### [What you need to do]
Within the entries below, find the portion that opens with the line containing "Definition caught_up (pending" and closes with the line containing "(exists G', mirrors". Retype that portion exactly and only.

(Collected data entries)
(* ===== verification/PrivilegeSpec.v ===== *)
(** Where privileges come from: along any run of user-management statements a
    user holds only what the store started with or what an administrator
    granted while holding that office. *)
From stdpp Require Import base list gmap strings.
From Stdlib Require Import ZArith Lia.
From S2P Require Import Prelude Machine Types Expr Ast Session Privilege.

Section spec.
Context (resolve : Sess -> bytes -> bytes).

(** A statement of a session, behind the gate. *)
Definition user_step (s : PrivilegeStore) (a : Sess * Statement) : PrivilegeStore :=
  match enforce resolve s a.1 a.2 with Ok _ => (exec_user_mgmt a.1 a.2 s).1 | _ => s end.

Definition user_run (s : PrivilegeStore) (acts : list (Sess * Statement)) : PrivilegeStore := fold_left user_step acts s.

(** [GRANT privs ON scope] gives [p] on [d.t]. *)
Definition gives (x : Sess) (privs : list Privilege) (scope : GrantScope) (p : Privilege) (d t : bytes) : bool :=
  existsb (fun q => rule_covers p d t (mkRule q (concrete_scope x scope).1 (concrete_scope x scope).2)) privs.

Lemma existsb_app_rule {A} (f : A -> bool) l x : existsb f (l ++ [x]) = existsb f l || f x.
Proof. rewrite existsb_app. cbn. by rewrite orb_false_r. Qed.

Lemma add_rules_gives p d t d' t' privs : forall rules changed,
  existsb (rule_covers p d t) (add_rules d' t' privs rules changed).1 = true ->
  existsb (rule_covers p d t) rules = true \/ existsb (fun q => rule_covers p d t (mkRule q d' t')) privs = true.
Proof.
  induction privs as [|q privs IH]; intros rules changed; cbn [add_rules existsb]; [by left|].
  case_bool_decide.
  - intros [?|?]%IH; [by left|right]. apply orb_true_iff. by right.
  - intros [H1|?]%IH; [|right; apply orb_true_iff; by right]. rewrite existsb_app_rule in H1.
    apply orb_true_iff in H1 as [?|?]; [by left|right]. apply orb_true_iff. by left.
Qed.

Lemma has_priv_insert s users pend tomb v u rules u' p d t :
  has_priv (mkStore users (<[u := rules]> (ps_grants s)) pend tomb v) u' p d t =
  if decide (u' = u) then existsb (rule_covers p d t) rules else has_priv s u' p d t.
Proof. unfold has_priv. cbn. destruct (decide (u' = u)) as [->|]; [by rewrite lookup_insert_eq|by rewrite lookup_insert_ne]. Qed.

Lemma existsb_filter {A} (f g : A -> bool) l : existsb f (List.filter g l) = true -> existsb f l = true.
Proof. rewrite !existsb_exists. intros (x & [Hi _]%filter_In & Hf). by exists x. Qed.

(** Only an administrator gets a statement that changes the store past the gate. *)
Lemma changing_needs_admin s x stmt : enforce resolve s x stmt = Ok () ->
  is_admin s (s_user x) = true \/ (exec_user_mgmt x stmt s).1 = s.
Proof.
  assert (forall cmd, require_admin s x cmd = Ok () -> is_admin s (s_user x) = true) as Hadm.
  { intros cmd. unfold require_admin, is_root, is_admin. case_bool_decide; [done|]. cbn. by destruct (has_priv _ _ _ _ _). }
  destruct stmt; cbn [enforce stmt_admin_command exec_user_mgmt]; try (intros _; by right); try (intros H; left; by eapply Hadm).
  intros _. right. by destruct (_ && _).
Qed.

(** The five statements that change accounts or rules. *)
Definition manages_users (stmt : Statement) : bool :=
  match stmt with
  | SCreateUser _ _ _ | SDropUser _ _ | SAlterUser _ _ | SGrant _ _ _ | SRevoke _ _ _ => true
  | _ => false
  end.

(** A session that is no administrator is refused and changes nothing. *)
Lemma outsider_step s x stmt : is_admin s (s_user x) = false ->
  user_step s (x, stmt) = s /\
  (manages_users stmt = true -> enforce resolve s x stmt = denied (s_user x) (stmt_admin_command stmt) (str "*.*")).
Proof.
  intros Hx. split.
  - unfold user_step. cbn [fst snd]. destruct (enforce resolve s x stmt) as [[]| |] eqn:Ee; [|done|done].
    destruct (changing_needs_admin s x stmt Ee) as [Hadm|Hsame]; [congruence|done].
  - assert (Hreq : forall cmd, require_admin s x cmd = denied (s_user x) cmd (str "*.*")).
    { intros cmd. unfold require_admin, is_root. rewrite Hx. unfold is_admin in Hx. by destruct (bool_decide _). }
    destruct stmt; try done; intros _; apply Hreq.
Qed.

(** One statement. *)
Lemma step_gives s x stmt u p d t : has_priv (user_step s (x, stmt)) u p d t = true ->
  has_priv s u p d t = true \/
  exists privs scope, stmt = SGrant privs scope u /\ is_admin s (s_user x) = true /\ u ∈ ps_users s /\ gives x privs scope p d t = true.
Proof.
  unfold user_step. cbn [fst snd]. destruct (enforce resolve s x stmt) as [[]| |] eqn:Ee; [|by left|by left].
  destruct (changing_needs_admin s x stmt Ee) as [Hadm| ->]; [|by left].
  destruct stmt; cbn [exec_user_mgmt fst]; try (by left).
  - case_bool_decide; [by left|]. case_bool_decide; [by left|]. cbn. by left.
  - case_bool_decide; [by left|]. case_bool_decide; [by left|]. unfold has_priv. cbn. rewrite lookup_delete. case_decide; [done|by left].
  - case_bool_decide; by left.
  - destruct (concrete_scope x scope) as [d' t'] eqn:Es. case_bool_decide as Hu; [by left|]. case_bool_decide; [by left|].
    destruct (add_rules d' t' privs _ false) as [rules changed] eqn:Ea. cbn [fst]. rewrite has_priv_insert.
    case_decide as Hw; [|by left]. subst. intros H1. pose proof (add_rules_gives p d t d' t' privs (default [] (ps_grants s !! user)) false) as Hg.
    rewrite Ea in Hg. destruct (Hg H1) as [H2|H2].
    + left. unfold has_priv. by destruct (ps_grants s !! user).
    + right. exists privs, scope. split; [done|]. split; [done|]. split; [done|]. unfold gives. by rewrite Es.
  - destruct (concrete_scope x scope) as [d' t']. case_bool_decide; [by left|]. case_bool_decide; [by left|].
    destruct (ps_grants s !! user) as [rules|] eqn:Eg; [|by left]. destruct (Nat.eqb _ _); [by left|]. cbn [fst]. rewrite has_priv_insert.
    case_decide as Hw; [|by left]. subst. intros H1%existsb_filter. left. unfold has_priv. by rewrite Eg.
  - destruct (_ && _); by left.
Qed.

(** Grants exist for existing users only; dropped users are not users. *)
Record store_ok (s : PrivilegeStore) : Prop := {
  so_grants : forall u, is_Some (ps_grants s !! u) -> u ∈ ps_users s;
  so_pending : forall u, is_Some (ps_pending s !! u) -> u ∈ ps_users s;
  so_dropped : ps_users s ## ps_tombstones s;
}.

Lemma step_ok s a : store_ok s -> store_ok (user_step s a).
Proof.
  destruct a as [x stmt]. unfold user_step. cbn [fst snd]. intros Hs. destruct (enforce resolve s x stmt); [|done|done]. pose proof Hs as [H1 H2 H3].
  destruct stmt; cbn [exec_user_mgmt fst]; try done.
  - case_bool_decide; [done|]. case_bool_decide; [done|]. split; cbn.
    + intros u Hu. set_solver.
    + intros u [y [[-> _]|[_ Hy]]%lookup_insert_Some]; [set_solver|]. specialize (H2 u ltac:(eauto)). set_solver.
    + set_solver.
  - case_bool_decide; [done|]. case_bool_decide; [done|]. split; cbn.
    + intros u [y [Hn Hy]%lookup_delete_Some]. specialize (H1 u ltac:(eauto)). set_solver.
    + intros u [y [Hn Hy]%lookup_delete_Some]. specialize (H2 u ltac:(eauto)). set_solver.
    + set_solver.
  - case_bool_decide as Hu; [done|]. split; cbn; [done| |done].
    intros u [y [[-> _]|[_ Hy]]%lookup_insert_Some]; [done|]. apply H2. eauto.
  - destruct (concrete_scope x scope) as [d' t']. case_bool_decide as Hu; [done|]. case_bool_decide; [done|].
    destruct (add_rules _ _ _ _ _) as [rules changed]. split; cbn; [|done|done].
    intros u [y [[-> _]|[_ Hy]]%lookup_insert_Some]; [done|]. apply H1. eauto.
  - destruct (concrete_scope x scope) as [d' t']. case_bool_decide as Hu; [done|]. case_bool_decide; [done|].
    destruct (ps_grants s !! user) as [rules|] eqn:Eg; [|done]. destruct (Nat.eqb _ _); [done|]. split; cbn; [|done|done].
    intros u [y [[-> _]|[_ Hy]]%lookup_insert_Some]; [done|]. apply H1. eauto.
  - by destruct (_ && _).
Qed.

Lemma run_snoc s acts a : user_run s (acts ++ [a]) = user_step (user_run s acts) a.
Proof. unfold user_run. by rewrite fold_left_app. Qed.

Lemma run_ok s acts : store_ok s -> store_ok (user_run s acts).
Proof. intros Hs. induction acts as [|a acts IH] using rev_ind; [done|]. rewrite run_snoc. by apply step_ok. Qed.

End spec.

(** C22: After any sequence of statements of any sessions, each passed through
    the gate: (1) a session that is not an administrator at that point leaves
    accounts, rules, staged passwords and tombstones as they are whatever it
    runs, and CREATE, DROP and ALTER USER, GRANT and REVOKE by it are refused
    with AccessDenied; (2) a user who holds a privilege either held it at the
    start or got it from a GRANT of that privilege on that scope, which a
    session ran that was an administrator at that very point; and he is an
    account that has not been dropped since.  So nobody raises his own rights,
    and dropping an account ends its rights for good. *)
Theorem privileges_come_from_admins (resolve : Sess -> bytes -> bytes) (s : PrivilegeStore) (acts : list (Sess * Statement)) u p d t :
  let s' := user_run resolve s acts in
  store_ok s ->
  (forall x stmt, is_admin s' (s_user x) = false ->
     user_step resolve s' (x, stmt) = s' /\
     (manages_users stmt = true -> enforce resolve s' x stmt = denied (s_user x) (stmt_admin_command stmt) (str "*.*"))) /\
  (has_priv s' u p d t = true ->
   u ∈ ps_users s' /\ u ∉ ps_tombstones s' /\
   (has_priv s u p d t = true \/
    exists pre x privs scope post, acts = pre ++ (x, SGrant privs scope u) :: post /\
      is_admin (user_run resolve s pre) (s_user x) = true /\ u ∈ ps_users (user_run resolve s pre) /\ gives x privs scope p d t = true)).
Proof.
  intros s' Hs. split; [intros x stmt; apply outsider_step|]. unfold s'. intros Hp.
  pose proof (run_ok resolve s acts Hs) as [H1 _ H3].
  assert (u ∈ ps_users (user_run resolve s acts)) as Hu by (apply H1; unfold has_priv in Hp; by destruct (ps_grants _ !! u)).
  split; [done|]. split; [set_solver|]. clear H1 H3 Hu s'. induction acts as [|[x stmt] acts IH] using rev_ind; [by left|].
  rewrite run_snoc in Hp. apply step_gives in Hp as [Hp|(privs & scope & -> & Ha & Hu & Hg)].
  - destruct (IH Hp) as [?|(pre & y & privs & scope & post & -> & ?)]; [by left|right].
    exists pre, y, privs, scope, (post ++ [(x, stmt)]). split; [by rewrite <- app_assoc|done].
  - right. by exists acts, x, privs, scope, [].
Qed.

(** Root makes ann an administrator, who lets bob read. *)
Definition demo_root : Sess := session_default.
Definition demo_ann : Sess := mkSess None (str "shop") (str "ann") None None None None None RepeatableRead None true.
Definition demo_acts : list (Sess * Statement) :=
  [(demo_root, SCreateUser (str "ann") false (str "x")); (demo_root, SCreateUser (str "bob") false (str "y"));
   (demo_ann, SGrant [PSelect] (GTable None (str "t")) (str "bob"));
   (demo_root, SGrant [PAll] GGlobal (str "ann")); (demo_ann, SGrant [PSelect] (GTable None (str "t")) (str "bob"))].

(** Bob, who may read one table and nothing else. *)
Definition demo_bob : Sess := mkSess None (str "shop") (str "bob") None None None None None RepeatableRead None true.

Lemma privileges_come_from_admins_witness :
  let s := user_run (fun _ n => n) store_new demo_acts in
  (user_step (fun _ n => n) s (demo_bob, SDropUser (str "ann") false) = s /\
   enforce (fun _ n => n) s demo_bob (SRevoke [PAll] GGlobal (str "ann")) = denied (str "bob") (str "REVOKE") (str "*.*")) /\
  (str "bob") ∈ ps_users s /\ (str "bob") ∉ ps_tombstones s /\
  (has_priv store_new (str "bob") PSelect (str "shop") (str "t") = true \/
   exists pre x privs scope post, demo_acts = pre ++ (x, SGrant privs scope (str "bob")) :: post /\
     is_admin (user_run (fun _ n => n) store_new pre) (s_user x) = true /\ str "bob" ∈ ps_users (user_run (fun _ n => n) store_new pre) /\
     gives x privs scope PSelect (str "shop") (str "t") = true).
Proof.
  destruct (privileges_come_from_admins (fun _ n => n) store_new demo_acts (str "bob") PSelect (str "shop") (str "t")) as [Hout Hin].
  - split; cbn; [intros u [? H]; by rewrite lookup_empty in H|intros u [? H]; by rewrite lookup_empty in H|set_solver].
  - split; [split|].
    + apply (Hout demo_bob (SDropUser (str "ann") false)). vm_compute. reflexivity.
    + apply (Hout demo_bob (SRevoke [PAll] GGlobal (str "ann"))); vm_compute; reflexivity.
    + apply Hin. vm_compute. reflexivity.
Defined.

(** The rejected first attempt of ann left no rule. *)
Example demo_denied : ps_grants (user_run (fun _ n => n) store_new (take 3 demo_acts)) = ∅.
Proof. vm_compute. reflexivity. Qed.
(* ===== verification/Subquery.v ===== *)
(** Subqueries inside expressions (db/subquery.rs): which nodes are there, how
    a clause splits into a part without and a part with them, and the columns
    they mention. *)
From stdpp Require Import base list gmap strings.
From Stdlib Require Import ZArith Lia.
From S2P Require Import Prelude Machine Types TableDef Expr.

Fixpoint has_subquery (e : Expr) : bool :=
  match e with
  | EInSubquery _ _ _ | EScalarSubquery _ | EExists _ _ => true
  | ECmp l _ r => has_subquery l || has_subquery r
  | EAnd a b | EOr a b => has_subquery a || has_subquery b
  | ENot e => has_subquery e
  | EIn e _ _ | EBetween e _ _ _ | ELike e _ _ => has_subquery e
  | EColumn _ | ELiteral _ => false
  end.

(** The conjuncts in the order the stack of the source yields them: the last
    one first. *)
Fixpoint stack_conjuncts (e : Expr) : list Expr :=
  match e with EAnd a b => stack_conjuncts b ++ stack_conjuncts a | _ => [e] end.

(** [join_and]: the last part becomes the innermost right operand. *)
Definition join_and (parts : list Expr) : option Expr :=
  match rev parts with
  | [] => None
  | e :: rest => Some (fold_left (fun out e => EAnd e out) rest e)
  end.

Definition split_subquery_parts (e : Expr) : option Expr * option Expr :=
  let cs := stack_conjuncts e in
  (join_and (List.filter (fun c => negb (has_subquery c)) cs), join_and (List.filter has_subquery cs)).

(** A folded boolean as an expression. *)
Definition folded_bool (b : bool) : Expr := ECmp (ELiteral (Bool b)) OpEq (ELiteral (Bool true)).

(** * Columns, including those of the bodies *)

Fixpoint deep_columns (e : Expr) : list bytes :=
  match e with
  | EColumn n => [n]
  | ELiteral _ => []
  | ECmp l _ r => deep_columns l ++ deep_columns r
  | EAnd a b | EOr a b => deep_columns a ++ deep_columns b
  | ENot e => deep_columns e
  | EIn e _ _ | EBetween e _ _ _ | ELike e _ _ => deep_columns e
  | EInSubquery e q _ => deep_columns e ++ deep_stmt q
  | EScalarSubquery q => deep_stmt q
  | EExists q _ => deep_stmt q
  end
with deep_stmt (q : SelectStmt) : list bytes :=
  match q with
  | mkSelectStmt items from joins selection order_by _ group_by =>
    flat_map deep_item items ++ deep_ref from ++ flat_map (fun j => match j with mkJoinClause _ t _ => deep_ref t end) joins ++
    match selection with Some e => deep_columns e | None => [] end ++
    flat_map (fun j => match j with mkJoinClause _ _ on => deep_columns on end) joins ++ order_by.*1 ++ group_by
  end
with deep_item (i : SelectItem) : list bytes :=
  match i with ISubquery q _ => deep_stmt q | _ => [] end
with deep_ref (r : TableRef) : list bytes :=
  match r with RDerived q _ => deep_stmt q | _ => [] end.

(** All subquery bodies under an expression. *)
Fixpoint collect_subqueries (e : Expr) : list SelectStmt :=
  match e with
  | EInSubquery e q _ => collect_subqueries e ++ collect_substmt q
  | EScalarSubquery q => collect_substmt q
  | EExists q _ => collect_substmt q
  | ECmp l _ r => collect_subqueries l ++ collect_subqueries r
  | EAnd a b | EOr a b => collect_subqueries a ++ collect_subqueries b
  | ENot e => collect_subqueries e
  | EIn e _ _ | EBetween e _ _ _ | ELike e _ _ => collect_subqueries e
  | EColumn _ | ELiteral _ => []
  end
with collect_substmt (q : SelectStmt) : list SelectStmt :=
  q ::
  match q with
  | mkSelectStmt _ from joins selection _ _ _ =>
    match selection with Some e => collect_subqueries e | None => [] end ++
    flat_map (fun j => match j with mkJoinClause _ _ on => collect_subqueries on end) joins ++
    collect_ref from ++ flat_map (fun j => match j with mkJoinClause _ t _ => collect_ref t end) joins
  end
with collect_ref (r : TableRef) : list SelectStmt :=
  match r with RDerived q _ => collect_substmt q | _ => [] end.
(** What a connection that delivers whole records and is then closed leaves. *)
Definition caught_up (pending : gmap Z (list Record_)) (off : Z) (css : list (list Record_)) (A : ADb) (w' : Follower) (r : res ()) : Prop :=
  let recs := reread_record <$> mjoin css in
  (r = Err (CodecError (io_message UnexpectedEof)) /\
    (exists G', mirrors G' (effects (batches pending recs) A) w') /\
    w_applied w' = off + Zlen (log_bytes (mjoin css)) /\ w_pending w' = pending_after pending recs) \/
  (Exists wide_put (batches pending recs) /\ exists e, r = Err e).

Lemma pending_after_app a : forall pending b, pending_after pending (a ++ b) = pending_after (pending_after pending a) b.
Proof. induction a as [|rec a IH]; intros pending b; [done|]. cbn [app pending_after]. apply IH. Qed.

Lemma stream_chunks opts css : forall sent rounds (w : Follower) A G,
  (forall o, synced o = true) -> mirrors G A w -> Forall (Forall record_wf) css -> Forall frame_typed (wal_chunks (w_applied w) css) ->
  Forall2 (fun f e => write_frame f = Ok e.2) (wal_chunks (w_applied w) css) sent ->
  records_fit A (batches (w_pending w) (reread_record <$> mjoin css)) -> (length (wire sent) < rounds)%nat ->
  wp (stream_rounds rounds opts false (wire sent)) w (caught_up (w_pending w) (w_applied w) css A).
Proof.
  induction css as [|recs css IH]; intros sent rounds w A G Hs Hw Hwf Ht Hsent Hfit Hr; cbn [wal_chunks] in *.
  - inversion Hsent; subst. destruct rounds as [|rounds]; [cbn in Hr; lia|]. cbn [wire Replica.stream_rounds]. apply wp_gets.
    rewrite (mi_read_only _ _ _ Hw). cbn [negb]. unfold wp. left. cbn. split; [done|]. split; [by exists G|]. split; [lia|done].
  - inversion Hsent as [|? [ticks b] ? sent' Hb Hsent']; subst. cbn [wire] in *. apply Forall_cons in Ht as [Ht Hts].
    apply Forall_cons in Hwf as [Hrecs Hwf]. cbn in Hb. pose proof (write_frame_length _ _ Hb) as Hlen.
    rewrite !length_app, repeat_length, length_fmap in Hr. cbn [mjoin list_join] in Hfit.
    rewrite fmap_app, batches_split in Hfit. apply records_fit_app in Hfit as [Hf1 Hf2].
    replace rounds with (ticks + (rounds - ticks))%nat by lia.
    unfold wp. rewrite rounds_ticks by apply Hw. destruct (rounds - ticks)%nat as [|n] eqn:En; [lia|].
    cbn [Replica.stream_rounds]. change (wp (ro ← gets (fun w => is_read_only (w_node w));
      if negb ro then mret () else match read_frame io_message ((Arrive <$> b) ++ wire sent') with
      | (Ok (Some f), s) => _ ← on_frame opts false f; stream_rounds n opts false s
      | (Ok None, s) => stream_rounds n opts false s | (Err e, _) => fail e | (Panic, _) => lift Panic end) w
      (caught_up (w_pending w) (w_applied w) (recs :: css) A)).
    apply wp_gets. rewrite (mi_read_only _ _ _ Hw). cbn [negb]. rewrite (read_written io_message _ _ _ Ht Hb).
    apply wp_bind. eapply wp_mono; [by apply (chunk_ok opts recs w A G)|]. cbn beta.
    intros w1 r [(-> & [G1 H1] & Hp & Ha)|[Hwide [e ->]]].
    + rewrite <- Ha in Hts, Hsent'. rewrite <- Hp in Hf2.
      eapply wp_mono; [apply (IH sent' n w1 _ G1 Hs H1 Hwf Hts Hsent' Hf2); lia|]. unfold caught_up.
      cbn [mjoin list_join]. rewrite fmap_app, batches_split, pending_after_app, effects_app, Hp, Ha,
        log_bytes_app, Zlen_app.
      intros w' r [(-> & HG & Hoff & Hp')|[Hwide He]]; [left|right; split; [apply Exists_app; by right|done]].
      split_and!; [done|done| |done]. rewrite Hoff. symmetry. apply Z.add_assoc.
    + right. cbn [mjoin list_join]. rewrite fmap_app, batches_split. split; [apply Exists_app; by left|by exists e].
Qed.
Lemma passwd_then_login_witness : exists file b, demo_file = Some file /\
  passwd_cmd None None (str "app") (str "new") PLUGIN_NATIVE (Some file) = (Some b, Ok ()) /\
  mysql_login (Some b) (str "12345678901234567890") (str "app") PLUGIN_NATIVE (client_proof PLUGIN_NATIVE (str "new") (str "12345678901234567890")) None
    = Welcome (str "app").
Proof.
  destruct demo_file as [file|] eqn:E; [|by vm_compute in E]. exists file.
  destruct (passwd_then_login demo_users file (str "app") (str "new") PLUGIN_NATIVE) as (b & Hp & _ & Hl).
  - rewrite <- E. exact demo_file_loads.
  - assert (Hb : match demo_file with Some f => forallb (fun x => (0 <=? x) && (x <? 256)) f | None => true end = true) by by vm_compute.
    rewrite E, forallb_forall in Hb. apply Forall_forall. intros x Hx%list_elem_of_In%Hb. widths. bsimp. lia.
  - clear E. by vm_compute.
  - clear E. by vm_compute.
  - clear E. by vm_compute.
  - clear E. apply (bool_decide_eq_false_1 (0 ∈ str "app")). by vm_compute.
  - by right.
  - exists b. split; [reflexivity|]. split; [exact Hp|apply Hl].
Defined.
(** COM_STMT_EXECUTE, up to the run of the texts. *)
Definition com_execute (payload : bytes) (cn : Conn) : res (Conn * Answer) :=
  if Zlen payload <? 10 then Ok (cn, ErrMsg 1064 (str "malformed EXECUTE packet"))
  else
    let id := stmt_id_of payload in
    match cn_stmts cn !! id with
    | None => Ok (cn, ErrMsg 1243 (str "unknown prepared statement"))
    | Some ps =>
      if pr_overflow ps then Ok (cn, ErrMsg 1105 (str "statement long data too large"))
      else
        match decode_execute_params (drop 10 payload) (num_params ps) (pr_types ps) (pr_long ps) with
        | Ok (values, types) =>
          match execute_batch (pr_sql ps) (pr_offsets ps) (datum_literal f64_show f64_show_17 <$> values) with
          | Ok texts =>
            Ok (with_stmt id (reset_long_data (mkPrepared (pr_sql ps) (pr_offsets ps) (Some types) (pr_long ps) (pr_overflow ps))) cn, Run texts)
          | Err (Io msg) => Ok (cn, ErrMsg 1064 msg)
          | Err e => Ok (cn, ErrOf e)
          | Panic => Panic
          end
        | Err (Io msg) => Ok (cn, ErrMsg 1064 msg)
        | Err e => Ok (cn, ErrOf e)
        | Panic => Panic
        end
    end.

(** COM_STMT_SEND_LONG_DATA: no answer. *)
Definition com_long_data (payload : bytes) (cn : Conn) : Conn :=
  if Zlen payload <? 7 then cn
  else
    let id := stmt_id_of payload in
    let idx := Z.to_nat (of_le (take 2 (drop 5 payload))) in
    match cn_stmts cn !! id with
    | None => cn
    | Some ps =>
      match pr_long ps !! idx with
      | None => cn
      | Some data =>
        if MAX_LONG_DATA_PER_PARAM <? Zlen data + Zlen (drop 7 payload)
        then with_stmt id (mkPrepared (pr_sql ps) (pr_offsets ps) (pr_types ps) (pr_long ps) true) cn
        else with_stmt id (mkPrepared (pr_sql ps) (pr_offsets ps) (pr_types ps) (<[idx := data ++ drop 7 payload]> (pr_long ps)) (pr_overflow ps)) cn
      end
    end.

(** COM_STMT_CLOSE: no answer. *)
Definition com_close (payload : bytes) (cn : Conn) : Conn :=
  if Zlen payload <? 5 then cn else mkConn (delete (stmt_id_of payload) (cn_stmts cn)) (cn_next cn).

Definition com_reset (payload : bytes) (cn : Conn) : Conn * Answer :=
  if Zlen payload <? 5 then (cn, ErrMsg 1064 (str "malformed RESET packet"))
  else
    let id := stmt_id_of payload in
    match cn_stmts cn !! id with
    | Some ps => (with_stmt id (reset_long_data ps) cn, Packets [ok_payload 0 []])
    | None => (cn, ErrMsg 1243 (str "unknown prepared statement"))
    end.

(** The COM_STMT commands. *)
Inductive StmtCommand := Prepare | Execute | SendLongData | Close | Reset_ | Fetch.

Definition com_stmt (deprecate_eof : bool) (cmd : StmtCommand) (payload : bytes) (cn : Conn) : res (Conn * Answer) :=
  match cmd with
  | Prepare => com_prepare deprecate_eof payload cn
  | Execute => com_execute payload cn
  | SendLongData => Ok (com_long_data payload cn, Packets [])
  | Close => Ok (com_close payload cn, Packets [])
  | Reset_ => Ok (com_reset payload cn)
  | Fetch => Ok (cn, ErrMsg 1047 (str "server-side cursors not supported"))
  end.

### [Finished task]
Definition caught_up (pending : gmap Z (list Record_)) (off : Z) (css : list (list Record_)) (A : ADb) (w' : Follower) (r : res ()) : Prop :=
  let recs := reread_record <$> mjoin css in
  (r = Err (CodecError (io_message UnexpectedEof)) /\
    (exists G', mirrors G' (effects (batches pending recs) A) w') /\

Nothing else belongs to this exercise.